Rentabilité #2 — Ingénierie des menus : laissez la marge et la popularité repenser votre carte

Un steak à 30 € avec un coût matière de 30 % génère 21 € de bénéfice. Des pâtes à 10 € avec un coût matière de 20 % n'en génèrent que 8 €. Les pâtes semblent plus rentables dans un rapport de coût matière, mais bien moins à la banque. Le cadre conceptuel de 1982 qui classe chaque plat en Étoile, Vache à lait, Énigme ou Poids mort, ce qui influence vraiment les choix des clients (et ce qui relève du mythe), et comment mener l'analyse sur des chiffres fiables.

Illustration d'une matrice deux par deux avec quatre quadrants intitulés Étoiles, Vaches à lait, Énigmes et Poids morts, positionnant les plats selon leur popularité et leur rentabilité

Le plat le moins cher à produire n’est pas forcément celui qui rapporte le plus

Des pâtes à 10 € coûtent 2 € à produire : soit un coût matière de 20 %, un chiffre qui brille dans un rapport. Un steak à 30 € coûte 9 € à produire : soit un coût matière de 30 %, un chiffre qui paraît moins flatteur sur le même rapport. Vendez un de chaque, et le steak vient de mettre 21 € dans la caisse contre 8 € pour les pâtes. Lorsqu’une carte est conçue — consciemment ou non — en cherchant à minimiser le pourcentage de coût matière plat par plat, le plat que l’on met en avant est parfois celui qui contribue le moins en argent réel à la trésorerie. Le coût matière en pourcentage est un ratio. Ce qui paie le loyer, c’est un montant en euros.
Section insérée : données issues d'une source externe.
(* ===== verification/Routes.v ===== *)
(** * The table of RPC methods ([pkg/rpc/core/routes.go])

    A route is a method name with its handler, the names under which a request
    gives the handler's arguments, and whether an answer may be cached. *)

From Stdlib Require Import ZArith Lia Ascii String.
From stdpp Require Import base sets strings list.
From S2P Require Import Prelude.

Open Scope Z_scope.

(** The handlers of [pkg/rpc/core], which the files [RpcBlocks], [RpcMempool]
    and [RpcNet] define. *)
Inductive RpcHandler : Set :=
| Subscribe | Unsubscribe | UnsubscribeAll | Health | Status | NetInfo | BlockchainInfo | Genesis
| GenesisChunked | Block | BlockByHash | BlockResults | Commit | Header | HeaderByHash | CheckTx | Tx
| TxSearch | BlockSearch | Validators | DumpConsensusState | ConsensusState | ConsensusParams
| UnconfirmedTxs | NumUnconfirmedTxs | BroadcastTxCommit | BroadcastTxSync | BroadcastTxAsync
| ABCIQuery | ABCIInfo | BroadcastEvidence.

#[global] Instance RpcHandler_eq_dec : EqDecision RpcHandler.
Proof. solve_decision. Defined.

(** The types of a handler's parameters after the context. *)
Inductive GoType : Set :=
| GoString | GoBytes | GoHexBytes | GoBool | GoInt64 | GoInt64Ptr | GoIntPtr | GoUint | GoTx | GoEvidence.

Definition parameters (h : RpcHandler) : list GoType :=
  match h with
  | Subscribe | Unsubscribe => [GoString]
  | UnsubscribeAll | Health | Status | NetInfo | Genesis | DumpConsensusState | ConsensusState
  | NumUnconfirmedTxs | ABCIInfo => []
  | BlockchainInfo => [GoInt64; GoInt64]
  | GenesisChunked => [GoUint]
  | Block | BlockResults | Commit | Header | ConsensusParams => [GoInt64Ptr]
  | BlockByHash => [GoBytes]
  | HeaderByHash => [GoHexBytes]
  | CheckTx | BroadcastTxCommit | BroadcastTxSync | BroadcastTxAsync => [GoTx]
  | Tx => [GoBytes; GoBool]
  | TxSearch => [GoString; GoBool; GoIntPtr; GoIntPtr; GoString]
  | BlockSearch => [GoString; GoIntPtr; GoIntPtr; GoString]
  | Validators => [GoInt64Ptr; GoIntPtr; GoIntPtr]
  | UnconfirmedTxs => [GoIntPtr]
  | ABCIQuery => [GoString; GoHexBytes; GoInt64; GoBool]
  | BroadcastEvidence => [GoEvidence]
  end.

(** [server.Cacheable(args...)]: never, always, or only when all the arguments
    are given. *)
Inductive Caching : Type := NoCache | Cacheable (unless_missing : list string).

Record RPCFunc : Type := mkRPCFunc {
  fn_handler : RpcHandler; fn_args : string; fn_ws : bool; fn_cache : Caching }.

Definition NewWSRPCFunc (h : RpcHandler) (args : string) : RPCFunc := mkRPCFunc h args true NoCache.
Definition NewRPCFunc (h : RpcHandler) (args : string) : RPCFunc := mkRPCFunc h args false NoCache.
Definition NewCachedRPCFunc (h : RpcHandler) (args : string) (names : list string) : RPCFunc :=
  mkRPCFunc h args false (Cacheable names).

Definition Routes : list (string * RPCFunc) :=
  [ ("subscribe", NewWSRPCFunc Subscribe "query");
    ("unsubscribe", NewWSRPCFunc Unsubscribe "query");
    ("unsubscribe_all", NewWSRPCFunc UnsubscribeAll "");
    ("health", NewRPCFunc Health "");
    ("status", NewRPCFunc Status "");
    ("net_info", NewRPCFunc NetInfo "");
    ("blockchain", NewCachedRPCFunc BlockchainInfo "minHeight,maxHeight" []);
    ("genesis", NewCachedRPCFunc Genesis "" []);
    ("genesis_chunked", NewCachedRPCFunc GenesisChunked "chunk" []);
    ("block", NewCachedRPCFunc Block "height" ["height"]);
    ("block_by_hash", NewCachedRPCFunc BlockByHash "hash" []);
    ("block_results", NewCachedRPCFunc BlockResults "height" ["height"]);
    ("commit", NewCachedRPCFunc Commit "height" ["height"]);
    ("header", NewCachedRPCFunc Header "height" ["height"]);
    ("header_by_hash", NewCachedRPCFunc HeaderByHash "hash" []);
    ("check_tx", NewRPCFunc CheckTx "tx");
    ("tx", NewCachedRPCFunc Tx "hash,prove" []);
    ("tx_search", NewRPCFunc TxSearch "query,prove,page,per_page,order_by");
    ("block_search", NewRPCFunc BlockSearch "query,page,per_page,order_by");
    ("validators", NewCachedRPCFunc Validators "height,page,per_page" ["height"]);
    ("dump_consensus_state", NewRPCFunc DumpConsensusState "");
    ("consensus_state", NewRPCFunc ConsensusState "");
    ("consensus_params", NewCachedRPCFunc ConsensusParams "height" ["height"]);
    ("unconfirmed_txs", NewRPCFunc UnconfirmedTxs "limit");
    ("num_unconfirmed_txs", NewRPCFunc NumUnconfirmedTxs "");
    ("broadcast_tx_commit", NewRPCFunc BroadcastTxCommit "tx");
    ("broadcast_tx_sync", NewRPCFunc BroadcastTxSync "tx");
    ("broadcast_tx_async", NewRPCFunc BroadcastTxAsync "tx");
    ("abci_query", NewRPCFunc ABCIQuery "path,data,height,prove");
    ("abci_info", NewCachedRPCFunc ABCIInfo "" []);
    ("broadcast_evidence", NewRPCFunc BroadcastEvidence "evidence") ].

(** [strings.Split(args, ",")], with no names for the empty text. *)
Fixpoint split_comma (cs : list ascii) (word : list ascii) : list (list ascii) :=
  match cs with
  | [] => [rev word]
  | c :: cs' => if ascii_dec c "," then rev word :: split_comma cs' [] else split_comma cs' (c :: word)
  end.
Definition arg_names (args : string) : list string :=
  if bool_decide (args = ""%string) then []
  else string_of_list_ascii <$> split_comma (list_ascii_of_string args) [].

(** Every handler has exactly one route, names exactly its parameters there,
    each once, and the arguments that decide about caching are among them. *)
Theorem Routes_complete :
  NoDup Routes.*1 /\ (forall h, length (filter (fun r => fn_handler r.2 = h) Routes) = 1%nat) /\
  Forall (fun r => length (arg_names (fn_args r.2)) = length (parameters (fn_handler r.2)) /\
                   NoDup (arg_names (fn_args r.2)) /\
                   match fn_cache r.2 with
                   | NoCache => True
                   | Cacheable names => names ⊆ arg_names (fn_args r.2)
                   end) Routes.
Proof.
  split; [by apply (bool_decide_unpack _); vm_compute|]. split; [by intros []|].
  unfold Routes. repeat (apply Forall_cons_2;
    [split; [reflexivity|split; [by apply (bool_decide_unpack _); vm_compute|]]|]); [..|by constructor].
  all: try exact I.
  all: by apply (bool_decide_unpack _); vm_compute.
Qed.
(* ===== verification/Startup.v ===== *)
(** * Starting the node ([server/start.go])

    A call to the operating system, the SDK, CometBFT or rollkit is an entry of
    the process's log and is answered by [StartEnv].  Deferred functions run
    when the function that deferred them ends, whatever its outcome. *)

From Stdlib Require Import ZArith Lia Ascii String.
From stdpp Require Import base gmap strings list.
From S2P Require Import Prelude Bitmap Comet Store Cometcompat MempoolIDs Adapter.
From S2P Require Import Options Gossip Migrate RpcServer.

Open Scope Z_scope.

(** ** [net.SplitHostPort] *)

Definition index_byte (c : ascii) (s : list ascii) : option nat :=
  fst <$> list_find (fun d => d = c) s.
Definition last_index_byte (c : ascii) (s : list ascii) : option nat :=
  (fun i => (length s - 1 - i)%nat) <$> index_byte c (reverse s).

Definition addr_error {A} (why : string) : outcome A := Err (ErrText why).

Definition SplitHostPort (hostport : string) : outcome (list ascii * list ascii) :=
  let s := list_ascii_of_string hostport in
  match last_index_byte ":" s with
  | None => addr_error "missing port in address"
  | Some i =>
      hjk ←
        (if bool_decide (head s = Some "["%char) then
           match index_byte "]" s with
           | None => addr_error "missing ']' in address"
           | Some end_ =>
               if (end_ + 1 =? length s)%nat then addr_error "missing port in address"
               else if (end_ + 1 =? i)%nat then
                 Ok (take (end_ - 1) (drop 1 s), 1%nat, (end_ + 1)%nat)
               else if bool_decide (s !! (end_ + 1)%nat = Some ":"%char)
               then addr_error "too many colons in address"
               else addr_error "missing port in address"
           end
         else if bool_decide (is_Some (index_byte ":" (take i s))) then addr_error "too many colons in address"
         else Ok (take i s, 0%nat, 0%nat));
      let '(host, j, k) := hjk in
      if bool_decide (is_Some (index_byte "[" (drop j s))) then addr_error "unexpected '[' in address"
      else if bool_decide (is_Some (index_byte "]" (drop k s))) then addr_error "unexpected ']' in address"
      else Ok (host, drop (i + 1) s)
  end.

(** ** Configuration and collaborators *)

(** [serverconfig.Config]: what start-up reads. *)
Record ServerConfig : Type := mkServerCfg {
  API_Enable : bool;
  GRPC_Enable : bool;
  GRPC_Address : string;
  GRPC_MaxRecvMsgSize : Z;
  GRPC_MaxSendMsgSize : Z;
  Telemetry_Enabled : bool
}.
Record RollkitConfig : Type := mkRollkitConfig { rk_Aggregator : bool; rk_Prometheus : bool }.

(** [cmttypes.GenesisDoc] *)
Record GenesisDoc : Type := mkGenesisDoc {
  gd_GenesisTime : Time;
  gd_ChainID : string;
  gd_InitialHeight : Z;     (* int64 *)
  gd_Validators : list GenesisValidator
}.

(** A file, as [os.Stat] and [os.ReadFile] see it. *)
Inductive File : Type :=
| FileAbsent
| FileUnreadable
| FileContent (data : bytes).

Inductive StartCall : Type :=
| OpenTraceWriter (file : string)
| CloseTraceWriter
| OpenDB (home : string)
| CreateApp
| CloseApp
| NewTelemetry
| SetServerInfo (labels : list (string * string))
| NewKVStore (rootDir : string)
| NewP2PClient (chainID : string)
| StartProxyApp
| NewMempool (height : Z)
| NewDAClient
| NewSequencerMetrics (chainID : option string)
| NewSequencer (chainID : string) (aggregator : bool)
| NewNode (genesis : RollkitGenesis) (signer_Address : option bytes)
| StartEventBus
| StopEventBus
| OpenIndexers (chainID : string)
| StartIndexerService
| StopIndexerService
| SetEnvironment (signer_Address : option bytes)
| StartRPC
| StopRPC
| LaunchNode
| RegisterServices
| NewGRPCClient (recv send : Z)
| NewGRPCServer
| LaunchGRPC
| NewAPIServer (telemetry : bool)
| LaunchAPI
| PostSetup
| WaitGroup
| CancelContext.

#[global] Instance RollkitGenesis_eq_dec : EqDecision RollkitGenesis.
Proof. solve_decision. Defined.
#[global] Instance StartCall_eq_dec : EqDecision StartCall.
Proof. solve_decision. Defined.

Record Proc : Type := mkProc { proc_calls : list StartCall; proc_gossip : Gossip }.

Class StartEnv `{CT : CometTypes, LP : Libp2p} : Type := {
  (** The command's context. *)
  RootDir : string;
  flag_TraceStore : string;
  flag_GRPCOnly : bool;
  flag_SoftConfirmation : bool;
  has_PostSetup : bool;
  GetConfig : outcome ServerConfig;
  ValidateBasic : ServerConfig -> outcome unit;
  version_Go : string;
  version_CosmosSDK : string;
  LoadRollkitConfig : outcome RollkitConfig;
  DefaultGRPCMaxRecvMsgSize : Z;
  DefaultGRPCMaxSendMsgSize : Z;
  start_RPCConfig : RPCConfig;
  all_indexers_disabled : bool;
  (** The private validator's key; [None]: nil. *)
  pval_PrivKey : option cmt_PrivKey;
  (** The genesis files, and the codecs of their contents. *)
  migration_file : File;
  cmtjson_Unmarshal : bytes -> outcome rollkitMigrationGenesis;
  AppGenesisFromFile : outcome AppGenesis;
  AppGenesis_ToGenesisDoc : AppGenesis -> outcome GenesisDoc;
  (** The collaborators. *)
  start_App : Application;
  store_Height : outcome Z;
  p2p_HostID : string;
  start_TxValidator : GossipValidator;
  start_answer : StartCall -> outcome unit
}.

Section start.
Context `{SE : StartEnv} {PS : PubSub} {NW : Network}.

Definition ext (c : StartCall) : M Proc unit :=
  modify (fun p => mkProc (proc_calls p ++ [c]) (proc_gossip p)) ;; lift (start_answer c).

(** A call of the gossiper, on its part of the state. *)
Definition on_gossip {A} (m : M Gossip A) : M Proc A := fun p =>
  let '(g, r) := m (proc_gossip p) in (mkProc (proc_calls p) g, r).

(** An error that is only logged. *)
Definition ignore_err {S} (m : M S unit) : M S unit := fun s =>
  match m s with (s', Err _) => (s', Ok tt) | sr => sr end.

(** A call without an error result. *)
Definition ext_void (c : StartCall) : M Proc unit := ignore_err (ext c).

(** [defer cleanup()], then the rest of the function. *)
Definition defer {A} (cleanup : M Proc unit) (body : M Proc A) : M Proc A := fun p =>
  let '(p1, r) := body p in
  let '(p2, rc) := cleanup p1 in
  (p2, match rc with Panic t => Panic t | _ => r end).

(** ** The application *)

Definition openTraceWriter (traceWriterFile : string) : M Proc bool :=
  if bool_decide (traceWriterFile = "") then mret false
  else ext (OpenTraceWriter traceWriterFile) ;; mret true.

Definition trace_cleanup (opened : bool) : M Proc unit :=
  if opened then ignore_err (ext CloseTraceWriter) else mret tt.

(** The clean-up function of the trace writer. *)
Definition setupTraceWriter : M Proc (M Proc unit) :=
  opened ← openTraceWriter flag_TraceStore;
  mret (trace_cleanup opened).

Definition app_cleanup (traceCleanupFn : M Proc unit) : M Proc unit :=
  traceCleanupFn ;; ignore_err (ext CloseApp).

Definition startApp : M Proc (M Proc unit) :=
  traceCleanupFn ← setupTraceWriter;
  ext (OpenDB RootDir) ;;
  ext_void CreateApp ;;
  mret (app_cleanup traceCleanupFn).

Definition startTelemetry (cfg : ServerConfig) : M Proc bool :=
  if Telemetry_Enabled cfg then ext NewTelemetry ;; mret true else mret false.

Definition emitServerInfoMetrics : M Proc unit :=
  let ls := (if negb (bool_decide (version_Go = "")) then [("go"%string, version_Go)] else [])
         ++ (if negb (bool_decide (version_CosmosSDK = ""))
             then [("version"%string, version_CosmosSDK)] else []) in
  if (length ls =? 0)%nat then mret tt else ext_void (SetServerInfo ls).

Definition getAndValidateConfig : outcome ServerConfig :=
  config ← GetConfig;
  ValidateBasic config ;;
  Ok config.

(** ** The genesis *)

Definition loadRollkitMigrationGenesis (file : File) : outcome (option rollkitMigrationGenesis) :=
  match file with
  | FileAbsent => Ok None
  | FileUnreadable => Err (ErrWrap "failed to read rollkit migration genesis" (ErrText "read"))
  | FileContent genesisBytes =>
      g ← wrap_outcome "failed to unmarshal rollkit migration genesis"
        (cmtjson_Unmarshal genesisBytes);
      Ok (Some g)
  end.

(** The first validator is the sequencer. *)
Definition createRollkitGenesisFromCometBFT (doc : GenesisDoc) : outcome RollkitGenesis :=
  match gd_Validators doc with
  | v :: _ => Ok (mkRollkitGenesis (gd_ChainID doc) (u64 (gd_InitialHeight doc)) (gd_GenesisTime doc)
                    (gv_Address v))
  | [] => Panic "index out of range"
  end.

Definition migrated_appGenesis (g : rollkitMigrationGenesis) : AppGenesis :=
  {| ag_ChainID := mg_ChainID g;
     ag_InitialHeight := i64 (mg_InitialHeight g);
     ag_GenesisTime := rg_GenesisTime (ToRollkitGenesis g);
     ag_Consensus := Some ([mkGenesisValidator (mg_SequencerAddr g) (mg_SequencerPubKey g) 1], None);
     ag_AppState := [] |}.

(** The function that [getAppGenesis] returns, called. *)
Definition getAppGenesis : outcome AppGenesis :=
  appGenesis ← AppGenesisFromFile;
  Ok appGenesis.

(** The rollkit genesis and the application genesis that start-up uses. *)
Definition start_genesis : outcome (RollkitGenesis * AppGenesis) :=
  migrationGenesis ← loadRollkitMigrationGenesis migration_file;
  match migrationGenesis with
  | Some g => Ok (ToRollkitGenesis g, migrated_appGenesis g)
  | None =>
      appGenesis ← getAppGenesis;
      cmtGenDoc ← AppGenesis_ToGenesisDoc appGenesis;
      rollkitGenesis ← createRollkitGenesisFromCometBFT cmtGenDoc;
      Ok (rollkitGenesis, appGenesis)
  end.

(** ** The node and the executor *)

Record Setup : Type := mkSetup {
  su_genesis : RollkitGenesis;
  su_appGenesis : AppGenesis;
  su_signer : option signerWrapper;
  su_executor : Settings;
  su_cleanup : M Proc unit
}.

Definition load_signer (aggregator : bool) : outcome (option signerWrapper) :=
  if aggregator then s ← NewSignerWrapper pval_PrivKey; Ok (Some s) else Ok None.

Definition executor_options (prometheus : bool) (chainID : string) : list Option_ :=
  (if prometheus then [WithMetrics chainID] else [])
  ++ (if flag_SoftConfirmation then [WithNetworkSoftConfirmationBlockFilter] else []).

(** A failure to start the connections panics. *)
Definition initProxyApp : M Proc unit := fun p =>
  match wrap_err "error while starting proxy app connections" (ext StartProxyApp) p with
  | (p', Err _) => (p', Panic "error while starting proxy app connections")
  | pr => pr
  end.

Definition createAndStartEventBus : M Proc unit := ext StartEventBus.

(** Whether an indexer service was started. *)
Definition createAndStartIndexerService (chainID : string) : M Proc bool :=
  ext (OpenIndexers chainID) ;;
  if all_indexers_disabled then mret false
  else ext StartIndexerService ;; mret true.

Definition rpcServer_Start : M Proc RpcStart := ext StartRPC ;; lift (startRPC start_RPCConfig).

Definition sequencer_metrics (prometheus : bool) (chainID : string) : M Proc unit :=
  ext (NewSequencerMetrics None) ;;
  if prometheus then ext (NewSequencerMetrics (Some chainID)) else mret tt.

Definition setup_cleanup (idxSvc : bool) : M Proc unit :=
  ignore_err (ext StopEventBus) ;;
  (if idxSvc then ignore_err (ext StopIndexerService) else mret tt) ;;
  ignore_err (ext StopRPC).

Definition signer_Address (s : option signerWrapper) : option bytes :=
  (fun s => priv_Address (cmtPrivKey s)) <$> s.

(** The services that are running once the node is made. *)
Definition start_services (chainID : string) (signer : option signerWrapper) : M Proc (M Proc unit) :=
  wrap_err "setup event-bus" createAndStartEventBus ;;
  idxSvc ← wrap_err "start indexer service" (createAndStartIndexerService chainID);
  ext_void (SetEnvironment (signer_Address signer)) ;;
  wrap_err "failed to start rpc server" rpcServer_Start ;;
  mret (setup_cleanup idxSvc).

(** The sequencer, then the node with the providers of [Cometcompat]. *)
Definition make_node (rollkitGenesis : RollkitGenesis) (aggregator : bool) (signer : option signerWrapper) :
    M Proc unit :=
  ext (NewSequencer (rg_ChainID rollkitGenesis) aggregator) ;;
  ext (NewNode rollkitGenesis (signer_Address signer)).

Definition setupNodeAndExecutor : M Proc Setup :=
  lift (GetNodeKey (Some pval_PrivKey)) ;;
  rollkitcfg ← lift LoadRollkitConfig;
  signer ← lift (load_signer (rk_Aggregator rollkitcfg));
  genesis ← lift start_genesis;
  let '(rollkitGenesis, appGenesis) := genesis in
  let chainID := rg_ChainID rollkitGenesis in
  ext (NewKVStore RootDir) ;;
  ext (NewP2PClient chainID) ;;
  let executor := NewABCIExecutor start_App (ag_ChainID appGenesis)
                    (executor_options (rk_Prometheus rollkitcfg) chainID) in
  initProxyApp ;;
  height ← lift store_Height;
  ext_void (NewMempool (i64 height)) ;;
  wrap_err "failed to create DA client" (ext NewDAClient) ;;
  sequencer_metrics (rk_Prometheus rollkitcfg) chainID ;;
  make_node rollkitGenesis (rk_Aggregator rollkitcfg) signer ;;
  cleanupFn ← start_services chainID signer;
  mret (mkSetup rollkitGenesis appGenesis signer (SetMempool executor) cleanupFn).

(** ** The servers *)

Definition startGrpcServer (config : ServerConfig) : M Proc bool :=
  if negb (GRPC_Enable config) then mret false
  else
    lift (SplitHostPort (GRPC_Address config)) ;;
    let maxSendMsgSize := if GRPC_MaxSendMsgSize config =? 0 then DefaultGRPCMaxSendMsgSize
                          else GRPC_MaxSendMsgSize config in
    let maxRecvMsgSize := if GRPC_MaxRecvMsgSize config =? 0 then DefaultGRPCMaxRecvMsgSize
                          else GRPC_MaxRecvMsgSize config in
    ext (NewGRPCClient maxRecvMsgSize maxSendMsgSize) ;;
    ext NewGRPCServer ;;
    ext_void LaunchGRPC ;;
    mret true.

Definition startAPIServer (svrCfg : ServerConfig) : M Proc unit :=
  if negb (API_Enable svrCfg) then mret tt
  else ext_void (NewAPIServer (Telemetry_Enabled svrCfg)) ;; ext_void LaunchAPI.

(** The goroutine of the node: whether it cancels the context itself, and the
    error it gives to the group, which then cancels it. *)
Inductive NodeRun : Type := NodeEnded | NodeCanceled | NodeFailed (e : error).

Definition node_goroutine (run : NodeRun) : bool * outcome unit :=
  match run with
  | NodeFailed e => (false, Err (ErrWrap "rollkit node run failed" e))
  | NodeEnded | NodeCanceled => (true, Ok tt)
  end.

Definition executor_Start (su : Setup) : M Proc Gossiper :=
  wrap_err "failed to start executor"
    (on_gossip (Adapter_Start (su_executor su) p2p_HostID start_TxValidator)).

(** From the executor's start to the wait for the group. *)
Definition run_servers (svrCfg : ServerConfig) : M Proc unit :=
  startGrpcServer svrCfg ;;
  startAPIServer svrCfg ;;
  (if has_PostSetup then ext PostSetup else mret tt) ;;
  ext WaitGroup.

Definition with_GRPC (c : ServerConfig) : ServerConfig :=
  mkServerCfg (API_Enable c) true (GRPC_Address c) (GRPC_MaxRecvMsgSize c) (GRPC_MaxSendMsgSize c)
    (Telemetry_Enabled c).

Definition startInProcess (svrCfg : ServerConfig) : M Proc unit :=
  defer (ext_void CancelContext)
    (if flag_GRPCOnly then run_servers (with_GRPC svrCfg)
     else
       su ← setupNodeAndExecutor;
       defer (su_cleanup su)
         (ext_void LaunchNode ;;
          executor_Start su ;;
          (if API_Enable svrCfg || GRPC_Enable svrCfg then ext_void RegisterServices else mret tt) ;;
          run_servers svrCfg)).

Definition StartHandler : M Proc unit :=
  svrCfg ← lift getAndValidateConfig;
  appCleanupFn ← startApp;
  defer appCleanupFn
    (startTelemetry svrCfg ;;
     emitServerInfoMetrics ;;
     startInProcess svrCfg).
End start.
Le cadre en quatre quadrants à l’origine de tout

La discipline formelle consistant à concevoir une carte en combinant rentabilité et popularité remonte à un ouvrage précis : Michael Kasavana et Donald Smith, tous deux alors à la School of Hospitality Business de l’Université du Michigan, ont publié Menu Engineering: A Practical Guide to Menu Analysis en 1982. Ce livre a rebaptisé et formalisé un modèle antérieur plus rudimentaire — « Gagnants / Intermédiaires / Perdants » — en le remplaçant par une matrice deux par deux — marge sur coût variable sur un axe, popularité sur l’autre — qui classe chaque plat dans l’une des quatre catégories suivantes :

  • Étoiles — forte popularité, marge sur coût variable élevée. Les plats qui font vraiment tourner le restaurant. Protégez-les : n’augmentez pas le prix en douce jusqu’à ce que les clients le remarquent, ne laissez pas la recette dériver, et ne les enterrez pas dans la carte.
  • Vaches à lait — forte popularité, marge sur coût variable faible. Les clients les adorent ; ils se rentabilisent à peine. Candidats à une portion réduite, une garniture moins coûteuse, une légère hausse de prix, ou un repositionnement à côté d’un plat à plus forte marge — avec prudence, car ce sont aussi les plats les plus susceptibles de définir la perception du rapport qualité-prix chez le client.
  • Énigmes — faible popularité, marge sur coût variable élevée. Rentables à chaque commande ; presque personne ne les commande. Il s’agit souvent d’un problème de mise en valeur ou de description, pas de recette — avant de supprimer une Énigme, essayez de la rendre plus visible et plus désirable.
  • Poids morts — faible popularité, marge sur coût variable faible. Ils n’apportent rien à l’expérience client et rien à la trésorerie. Les premiers candidats à la suppression, à moins que l’un d’eux ne remplisse discrètement une fonction que les chiffres ne capturent pas — une option diététique, un plat qui sert d’ancrage à un voisin plus cher sur la carte.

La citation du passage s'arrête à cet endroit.